══ Provided material

Lemma cobs_copy_run_ok count : forall input output ri wi off fine data,
  bytes_ok input -> bytes_ok output ->
  cobs_copy_run count input output ri wi off = Some (fine, data) -> bytes_ok data.
Proof.
  induction count as [|count IH]; intros input output ri wi off fine data Hi Ho E; cbn [cobs_copy_run] in E.
  { by simplify_eq. }
  destruct (rd input (ri + off)) as [v|] eqn:Er; [|done]. cbn [mbind option_bind] in E.
  destruct (v =? 0); [by simplify_eq|]. destruct (wr output (wi + off) v) as [o|] eqn:Ew; [|done].
  assert (is_byte v).
  { unfold rd in Er. destruct (_ && _); [|done]. eapply Forall_lookup_1; [exact Hi|exact Er]. }
  eapply IH; [exact Hi| |exact E]. eapply wr_ok; [exact Ho| |exact Ew]. done.
Qed.

Lemma cobs_decode_loop_ok fuel : forall input output ri wi status data n,
  bytes_ok input -> bytes_ok output ->
  cobs_decode_loop fuel input output ri wi = Some (status, data, n) -> bytes_ok data.
Proof.
  induction fuel as [|fuel IH]; intros input output ri wi status data n Hi Ho E; [done|].
  cbn [cobs_decode_loop] in E.
  repeat match type of E with
  | context [wr ?o ?i ?x] =>
      let H := fresh "Hok" in let Ew := fresh "Ew" in
      destruct (wr o i x) eqn:Ew; [|done]; cbn [mbind option_bind] in E;
      eapply wr_ok in Ew as H; [|by auto with pbns..]
  | context [rd ?l ?i] => destruct (rd l i); [|done]; cbn [mbind option_bind] in E
  | context [cobs_copy_run ?a ?b ?c ?d ?f ?g] =>
      let H := fresh "Hok" in let Ew := fresh "Ew" in
      destruct (cobs_copy_run a b c d f g) as [[? ?]|] eqn:Ew; [|done]; cbn [mbind option_bind] in E;
      eapply cobs_copy_run_ok in Ew as H; [|done..]
  | context [if ?c then _ else _] => destruct c
  end; try (by simplify_eq); eapply IH; try exact E; auto with pbns; done.
Qed.

Lemma pbns_cobs_decode_ok input output w status data n :
  bytes_ok (v_data input) -> bytes_ok (b_data output) ->
  pbns_cobs_decode input output (Some w) = Some (status, data, n) -> bytes_ok data.
Proof.
  intros Hi Ho E. unfold pbns_cobs_decode in E.
  destruct (_ || _); [by simplify_eq|]. destruct (_ =? _); [by simplify_eq|].
  destruct (cobs_decode_loop _ _ _ _ _) as [[[s d] c]|] eqn:El; [|done]. cbn [mbind option_bind] in E.
  injection E as <- <- <-. eapply cobs_decode_loop_ok; [| |exact El]; done.
Qed.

════

Aim of the task:
Copy each line of the records above that carries the word "with".

Answer:
  repeat match type of E with
      eapply wr_ok in Ew as H; [|by auto with pbns..]
  end; try (by simplify_eq); eapply IH; try exact E; auto with pbns; done.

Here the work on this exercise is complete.